I had early afternoon tea.... a real deviation from my usual way of eating... and I feel rather resentful about it, but we were guests.... Of course, I don't feel resentful towards our lovely hosts as they were very kind but just towards my diabetes I think. 
I had half a cheese scone with butter, half a white bun with roast pork and a small sausage roll. It cost me 4.5 units of insulin for that piddly bit of food. I declined any cakes or biscuits and washed it down with probably the worst cup of tea I have ever had, so not an enjoyable meal and I was craving carbs again 2 hours later, so ate some cheese (Gorgonzola Picante) when I got home and waited for the craving to subside. I used to absolutely love cheese scones and haven't had any for ages but it was such an anticlimax. My tastes have obviously changed but I really just feel like I was short changed needing all that insulin for just 3 small items of food when I could have a plate full of tasty veggies or salad for just 1 or 2 units. 
I may have a salad later with some nice cheese coleslaw but horses and chucks are to put to bed first.


----------



## rebrascora (Aug 2, 2021)

Well, I did have a midnight feast.... 
Fried potatoes (boiled new potatoes in their skins which needed using up so got chucked in the pan) with mushrooms, aubergine, 2 fried eggs and half a large head of broccoli microwaved and then served hot with sour cream and chive dip. Feel so much better for eating some green stuff and far happier spending my insulin on a couple of new potatoes rather than all that white flour in the baked goods at the buffet tea earlier.

@Inka 
Love the idea of butternut squash curry. My partner has just bought me some butternut squashes as they were reduced to 20p each when he was in the supermarket tonight so I will have to have a go at making that. I was thinking I would make a spicy soup with them but really fancy trying it in curry instead or maybe as well.... I don't think he said how many he got but it was certainly plural! 
Some guys buy their partner's flowers, mine buys me out of date veggies.  ... Bless him!


----------



## mage 1 (Aug 2, 2021)

Chicken breast one sausage cauliflower and broccoli it’s the same every night apart from I swap the chicken breast with salmon And no sausage it works for me


----------



## everydayupsanddowns (Aug 2, 2021)

We had an adapted version of the vegan Gumbo with basmati rice from one of our Bosh books. any old veg, and a really good flavour (with optional extra tobasco!). I'm not vegan or veggie, but looking largely vegan majorly cuts down on the number of meals that need to be cooked!

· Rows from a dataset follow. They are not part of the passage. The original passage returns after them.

(* ===== verification/BucketKey.v ===== *)
(** * Canonical bucket keys (internal/storage/storage.go, lines 13-52)

    [BucketKeyFromProto] turns a bucket id, a map, into a canonical string:
    its keys are collected in map order, sorted, and written with separators.
    [DomainScopedKey] prefixes the domain. The section [encoding] relates the
    string builder loop to a closed form, from which order independence and
    injectivity follow. [read_scoped] reads a scoped key back. *)
From S2P Require Import Prelude Proto.
From stdpp Require Import sorting.

Abbreviation BucketKey := string (only parsing).

Definition nul_byte : ascii := "000".  (* '\x00', between key and value *)
Definition rs_byte : ascii := "030".   (* '\x1e', between pairs *)
Definition us_byte : ascii := "031".   (* '\x1f', between domain and key *)

(** [sort.Strings]: the strings in increasing bytewise order. *)
Definition sort_Strings (l : list string) : list string := merge_sort String.le l.

(** One iteration of the loop that writes the pairs: [i] is the index of the
    key [k] and [sb] what the builder holds so far. *)
Definition write_pair (m : gmap string string) (sb : string) (ik : nat * string) : string :=
  let '(i, k) := ik in
  let sb := if 0 <? i then sb +:+ String rs_byte "" else sb in
  let sb := sb +:+ k in
  let sb := sb +:+ String nul_byte "" in
  sb +:+ default "" (m !! k).

Definition BucketKeyFromProto `{GoRange} (id : option BucketId) : BucketKey :=
  if decide (id = None ∨ size (GetBucket id) = 0) then ""
  else
    let keys := (map_range (GetBucket id)).*1 in
    let keys := sort_Strings keys in
    foldl (write_pair (GetBucket id)) "" (imap pair keys).

Definition DomainScopedKey (domain : string) (key : BucketKey) : BucketKey :=
  if decide (domain = "") then key
  else domain +:+ String us_byte "" +:+ key.

(** ** The closed form of the encoding *)
Section encoding.
Implicit Types l : list (string * string).

Definition encode_pair (p : string * string) : string :=
  p.1 +:+ String nul_byte "" +:+ p.2.

Fixpoint encode_pairs (l : list (string * string)) : string :=
  match l with
  | [] => ""
  | [p] => encode_pair p
  | p :: l => encode_pair p +:+ String rs_byte "" +:+ encode_pairs l
  end.

(** The pairs of a bucket in the order of their keys. *)
Definition sorted_pairs (m : gmap string string) : list (string * string) :=
  (λ k, (k, default "" (m !! k))) <$> sort_Strings (map_to_list m).*1.

Lemma write_pairs_tail m keys i sb :
  foldl (write_pair m) sb (imap (λ j k, (S i + j, k)) keys) =
  sb +:+ foldr (λ k s, String rs_byte (encode_pair (k, default "" (m !! k)) +:+ s)) "" keys.
Proof.
  revert i sb. induction keys as [|k keys IH]; intros i sb; [by rewrite string_app_nil_r|].
  cbn. replace (i + 0) with i by lia.
  rewrite (imap_ext _ (λ j k, (S (S i) + j, k))) by (intros; f_equal/=; lia).
  rewrite IH. unfold encode_pair; cbn. autorewrite with gostr. done.
Qed.

Lemma encode_pairs_cons p l :
  encode_pairs (p :: l) =
  encode_pair p +:+ foldr (λ q s, String rs_byte (encode_pair q +:+ s)) "" l.
Proof.
  revert p. induction l as [|q l IH]; intros p; [by rewrite string_app_nil_r|].
  change (encode_pairs (p :: q :: l))
    with (encode_pair p +:+ String rs_byte "" +:+ encode_pairs (q :: l)).
  rewrite IH. by autorewrite with gostr.
Qed.

Lemma write_pairs_encode m keys :
  foldl (write_pair m) "" (imap pair keys) =
  encode_pairs ((λ k, (k, default "" (m !! k))) <$> keys).
Proof.
  destruct keys as [|k keys]; [done|]. rewrite fmap_cons, encode_pairs_cons. cbn.
  rewrite (imap_ext _ (λ j k, (1 + j, k))) by done.
  rewrite write_pairs_tail, foldr_fmap. unfold encode_pair; cbn.
  by autorewrite with gostr.
Qed.

#[export] Instance sort_Strings_Proper : Proper ((≡ₚ) ==> (=)) sort_Strings.
Proof.
  intros l1 l2 Hl. unfold sort_Strings. apply (StronglySorted_unique String.le).
  - apply (StronglySorted_merge_sort _).
  - apply (StronglySorted_merge_sort _).
  - by rewrite !merge_sort_Permutation.
Qed.

Lemma BucketKeyFromProto_encode `{GoRange} id :
  BucketKeyFromProto id = encode_pairs (sorted_pairs (GetBucket id)).
Proof.
  unfold BucketKeyFromProto. case_decide as Hd.
  - assert (GetBucket id = ∅) as ->.
    { destruct Hd as [->|?%map_size_empty_inv]; done. }
    unfold sorted_pairs. by rewrite map_to_list_empty.
  - rewrite write_pairs_encode. unfold sorted_pairs. by rewrite map_range_perm.
Qed.

Lemma sorted_pairs_perm m : sorted_pairs m ≡ₚ map_to_list m.
Proof.
  unfold sorted_pairs, sort_Strings. rewrite merge_sort_Permutation, <-list_fmap_compose.
  assert (((λ k, (k, default "" (m !! k))) ∘ fst) <$> map_to_list m = map_to_list m) as ->; [|done].
  rewrite <-(list_fmap_id (map_to_list m)) at 2. apply list_fmap_ext.
  intros i [k v] Hkv%list_elem_of_lookup_2%elem_of_map_to_list. cbn. by rewrite Hkv.
Qed.

Lemma sorted_pairs_inj m m' : sorted_pairs m = sorted_pairs m' → m = m'.
Proof.
  intros Heq. apply map_to_list_inj. by rewrite <-!sorted_pairs_perm, Heq.
Qed.
End encoding.

(** ** Injectivity

    No key contains the byte that ends a key and no value the byte that ends
    a value. Keys may still contain [rs_byte] and values [nul_byte]. *)
Definition separable (m : gmap string string) : Prop :=
  map_Forall (λ k v, has_byte nul_byte k = false ∧ has_byte rs_byte v = false) m.

Definition separable_pair (p : string * string) : Prop :=
  has_byte nul_byte p.1 = false ∧ has_byte rs_byte p.2 = false.

Lemma separable_sorted_pairs m : separable m → Forall separable_pair (sorted_pairs m).
Proof.
  intros Hm. rewrite sorted_pairs_perm. apply Forall_forall.
  intros [k v] Hkv%elem_of_map_to_list. apply (Hm k v Hkv).
Qed.

Lemma encode_pairs_inj l l' :
  Forall separable_pair l → Forall separable_pair l' →
  encode_pairs l = encode_pairs l' → l = l'.
Proof.
  intros Hl. revert l'. induction Hl as [|[k v] l [Hk Hv] Hl IH]; intros l' Hl'.
  { destruct Hl' as [|[k' v'] l' _ _]; [done|]. rewrite encode_pairs_cons.
    unfold encode_pair; cbn. autorewrite with gostr. by destruct k'. }
  destruct Hl' as [|[k' v'] l' [Hk' Hv'] Hl']; rewrite ?encode_pairs_cons;
    unfold encode_pair at 1; cbn in *; autorewrite with gostr.
  { by destruct k. }
  unfold encode_pair at 2; cbn. autorewrite with gostr.
  intros [-> Heq]%cut_first_byte; [|done..].
  destruct l as [|p l], l' as [|p' l']; cbn in Heq; autorewrite with gostr in Heq.
  - by rewrite Heq.
  - by apply cut_none_byte in Heq.
  - by symmetry in Heq; apply cut_none_byte in Heq.
  - apply cut_first_byte in Heq as [-> Heq]; [|done..].
    rewrite <-!encode_pairs_cons in Heq. f_equal. by apply IH.
Qed.

Lemma BucketKeyFromProto_inj_pairs `{GoRange} m m' :
  separable m → separable m' →
  BucketKeyFromProto (Some (mkBucketId m)) = BucketKeyFromProto (Some (mkBucketId m')) → m = m'.
Proof.
  rewrite !BucketKeyFromProto_encode. intros Hm Hm' Heq.
  apply sorted_pairs_inj, encode_pairs_inj; auto using separable_sorted_pairs.
Qed.

Lemma DomainScopedKey_nonempty domain key :
  domain ≠ "" → DomainScopedKey domain key = domain +:+ String us_byte key.
Proof. intros. unfold DomainScopedKey. by rewrite decide_False. Qed.

(** Within one domain the prefix keeps keys apart, whatever the domain is. *)
#[export] Instance DomainScopedKey_inj domain : Inj (=) (=) (DomainScopedKey domain).
Proof.
  intros k k'. unfold DomainScopedKey. case_decide; [done|].
  intros ?%(inj (String.app domain)). by simplify_eq.
Qed.

Lemma DomainScopedKey_inj_domain d d' k k' :
  d ≠ "" → d' ≠ "" → has_byte us_byte d = false → has_byte us_byte d' = false →
  DomainScopedKey d k = DomainScopedKey d' k' → d = d' ∧ k = k'.
Proof.
  intros. rewrite !DomainScopedKey_nonempty in * by done. by eapply cut_first_byte.
Qed.

(** ** A reader of scoped keys

    It reads the format the source documents: [domain US key NUL value], with
    RS between the pairs. *)
Fixpoint cut (c : ascii) (s : string) : string * option string :=
  match s with
  | "" => ("", None)
  | String a s =>
      if bool_decide (c = a) then ("", Some s) else let '(x, rest) := cut c s in (String a x, rest)
  end.

Fixpoint read_pairs (fuel : nat) (s : string) : option (list (string * string)) :=
  match fuel with
  | 0 => None
  | S fuel =>
      match cut nul_byte s with
      | (_, None) => None
      | (k, Some s) =>
          match cut rs_byte s with
          | (v, None) => Some [(k, v)]
          | (v, Some s) => (λ l, (k, v) :: l) <$> read_pairs fuel s
          end
      end
  end.

(** Every pair takes a byte at least, so the length of the key is fuel enough. *)
Definition read_key (s : BucketKey) : option (gmap string string) :=
  if decide (s = "") then Some ∅ else list_to_map <$> read_pairs (String.length s) s.

Definition read_scoped (s : BucketKey) : option (string * gmap string string) :=
  match cut us_byte s with
  | (_, None) => None
  | (domain, Some key) => (λ m, (domain, m)) <$> read_key key
  end.

Lemma cut_at c x s : has_byte c x = false → cut c (x +:+ String c s) = (x, Some s).
Proof.
  induction x as [|a x IH].
  { intros _. change (cut c (String c s) = ("", Some s)). unfold cut. by rewrite bool_decide_eq_true_2. }
  intros [Ha Hx]%orb_false_iff. change (String a x +:+ String c s) with (String a (x +:+ String c s)).
  cbn -[bool_decide String.app]. rewrite Ha. by rewrite IH.
Qed.

Lemma cut_end c x : has_byte c x = false → cut c x = (x, None).
Proof.
  induction x as [|a x IH]; [done|]. intros [Ha Hx]%orb_false_iff. cbn -[bool_decide]. rewrite Ha. by rewrite IH.
Qed.

Lemma read_encode_pairs fuel l :
  Forall separable_pair l → l ≠ [] → length l ≤ fuel → read_pairs fuel (encode_pairs l) = Some l.
Proof.
  revert l. induction fuel as [|fuel IH]; intros l Hl Hne Hlen; [destruct l; cbn in *; [done|lia]|].
  destruct Hl as [|[k v] l [Hk Hv] Hl]; [done|]. cbn in Hk, Hv, Hlen.
  destruct l as [|p l].
  - cbn [read_pairs encode_pairs]. unfold encode_pair; cbn [fst snd]. autorewrite with gostr.
    by rewrite cut_at, cut_end.
  - change (encode_pairs ((k, v) :: p :: l)) with (encode_pair (k, v) +:+ String rs_byte "" +:+ encode_pairs (p :: l)).
    unfold encode_pair; cbn [fst snd]. autorewrite with gostr. cbn [read_pairs].
    rewrite cut_at by done. rewrite cut_at by done. rewrite IH; [done..|cbn in *; lia].
Qed.

Lemma encode_pairs_length l : length l ≤ String.length (encode_pairs l).
Proof.
  induction l as [|[k v] l IH]; [done|]. destruct l as [|q l].
  - cbn [encode_pairs length]. unfold encode_pair; cbn [fst snd]. rewrite !string_length_app. cbn. lia.
  - change (encode_pairs ((k, v) :: q :: l)) with (encode_pair (k, v) +:+ String rs_byte "" +:+ encode_pairs (q :: l)).
    rewrite !string_length_app. cbn [String.length length] in *. lia.
Qed.

Lemma read_key_encode m : separable m → read_key (encode_pairs (sorted_pairs m)) = Some m.
Proof.
  intros Hm. assert (list_to_map (sorted_pairs m) = m) as Em.
  { rewrite <-(list_to_map_to_list m) at 2. apply list_to_map_proper; [|apply sorted_pairs_perm].
    rewrite sorted_pairs_perm. apply NoDup_fst_map_to_list. }
  unfold read_key. pose proof (encode_pairs_length (sorted_pairs m)) as Hlen. case_decide as He.
  - rewrite He in Hlen. destruct (sorted_pairs m) as [|p l]; [|cbn in Hlen; lia]. by rewrite <-Em.
  - rewrite read_encode_pairs; [cbn; by rewrite Em|by apply separable_sorted_pairs| |done].
    intros E. by rewrite E in He.
Qed.

(** ** Properties *)

(** C26: storage keys can be read back: from the scoped key of a separable
    bucket id in a separator-free domain a reader of the documented format
    gets the domain and the bucket id, whatever the order in which the map was
    visited; keys of different domains or bucket ids therefore differ. *)
Theorem storage_key_roundtrip `{GoRange} d m :
  d ≠ "" → has_byte us_byte d = false → separable m →
  read_scoped (DomainScopedKey d (BucketKeyFromProto (Some (mkBucketId m)))) = Some (d, m).
Proof.
  intros Hd Hus Hm. rewrite DomainScopedKey_nonempty by done. unfold read_scoped.
  rewrite cut_at by done. rewrite BucketKeyFromProto_encode. cbn. by rewrite read_key_encode.
Qed.

Lemma storage_key_roundtrip_witness :
  let m : gmap string string := {[ "tier" := "premium"; "user" := "alice" ]} in
  read_scoped (DomainScopedKey "api" (@BucketKeyFromProto range_reversed (Some (mkBucketId m)))) = Some ("api", m).
Proof.
  apply (@storage_key_roundtrip range_reversed "api"); try done.
  apply map_Forall_to_list; vm_compute; repeat constructor.
Defined.

(** The key does not depend on the order in which the map is visited: two
    runs that range over the same bucket id in different orders agree. *)
Theorem bucket_key_order_independent (R1 R2 : GoRange) id :
  @BucketKeyFromProto R1 id = @BucketKeyFromProto R2 id.
Proof. by rewrite !BucketKeyFromProto_encode. Qed.

(** Storage keys do not collide: with separator-free domains and separable
    bucket ids, equal scoped keys come from the same domain and bucket id. *)
Theorem storage_key_injective `{GoRange} d d' m m' :
  d ≠ "" → d' ≠ "" → has_byte us_byte d = false → has_byte us_byte d' = false →
  separable m → separable m' →
  DomainScopedKey d (BucketKeyFromProto (Some (mkBucketId m))) =
  DomainScopedKey d' (BucketKeyFromProto (Some (mkBucketId m'))) →
  d = d' ∧ m = m'.
Proof.
  intros ???? Hm Hm' [-> Heq]%DomainScopedKey_inj_domain; [|done..].
  eauto using BucketKeyFromProto_inj_pairs.
Qed.

Lemma storage_key_injective_witness :
  let m : gmap string string := {[ "tier" := "premium"; "user" := "alice" ]} in
  "api" = "api" ∧ m = m.
Proof.
  apply (@storage_key_injective range_in_order "api" "api"); try done;
    apply map_Forall_to_list; vm_compute; repeat constructor.
Defined.

(** A bucket of one entry. *)
Lemma BucketKeyFromProto_one `{GoRange} k v :
  BucketKeyFromProto (Some (mkBucketId {[k := v]})) = k +:+ String nul_byte v.
Proof.
  rewrite BucketKeyFromProto_encode. unfold sorted_pairs. change (GetBucket _) with ({[k := v]} : gmap string string).
  rewrite map_to_list_singleton. cbn. unfold encode_pair; cbn. by rewrite lookup_singleton_eq.
Qed.

(** The domain is not escaped either: what follows a separator byte in it can be
    moved to the front of the bucket's key. *)
Lemma DomainScopedKey_shift `{GoRange} d x k v :
  d ≠ "" →
  DomainScopedKey d (BucketKeyFromProto (Some (mkBucketId {[x +:+ String us_byte k := v]}))) =
  DomainScopedKey (d +:+ String us_byte x) (BucketKeyFromProto (Some (mkBucketId {[k := v]}))).
Proof.
  intros Hd. unfold DomainScopedKey. rewrite decide_False by done.
  rewrite decide_False by (destruct d; discriminate). rewrite !BucketKeyFromProto_one.
  autorewrite with gostr. done.
Qed.

(** The separators are not escaped: two different bucket ids, with
    non-empty keys and values, have the same canonical key. *)
Theorem bucket_key_collision :
  ∃ m m' : gmap string string, m ≠ m' ∧
    map_Forall (λ k v, k ≠ "" ∧ v ≠ "") m ∧ map_Forall (λ k v, k ≠ "" ∧ v ≠ "") m' ∧
    ∀ R : GoRange,
      BucketKeyFromProto (Some (mkBucketId m)) = BucketKeyFromProto (Some (mkBucketId m')).
Proof.
  exists {[ "a" := "1" +:+ String rs_byte ("b" +:+ String nul_byte "2") ]},
         {[ "a" := "1"; "b" := "2" ]}.
  split_and!.
  - intros Heq. apply (f_equal size) in Heq. by vm_compute in Heq.
  - apply map_Forall_to_list. vm_compute. repeat constructor; done.
  - apply map_Forall_to_list. vm_compute. repeat constructor; done.
  - intros R. rewrite !BucketKeyFromProto_encode. by vm_compute.
Qed.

You might enjoy this long-running thread which has lots of food ideas from people using a wide variety of approaches to diet. 









						What did you eat yesterday?
					

It can be helpful sometimes to know what sort of things people are eating, as it might give some ideas for a more varied diet. So, I'll start off with what I ate yesterday:  Breakfast - 1 slice buttered Burgen toast (my breakfast every day, I don't like to run with too much in my stomach)...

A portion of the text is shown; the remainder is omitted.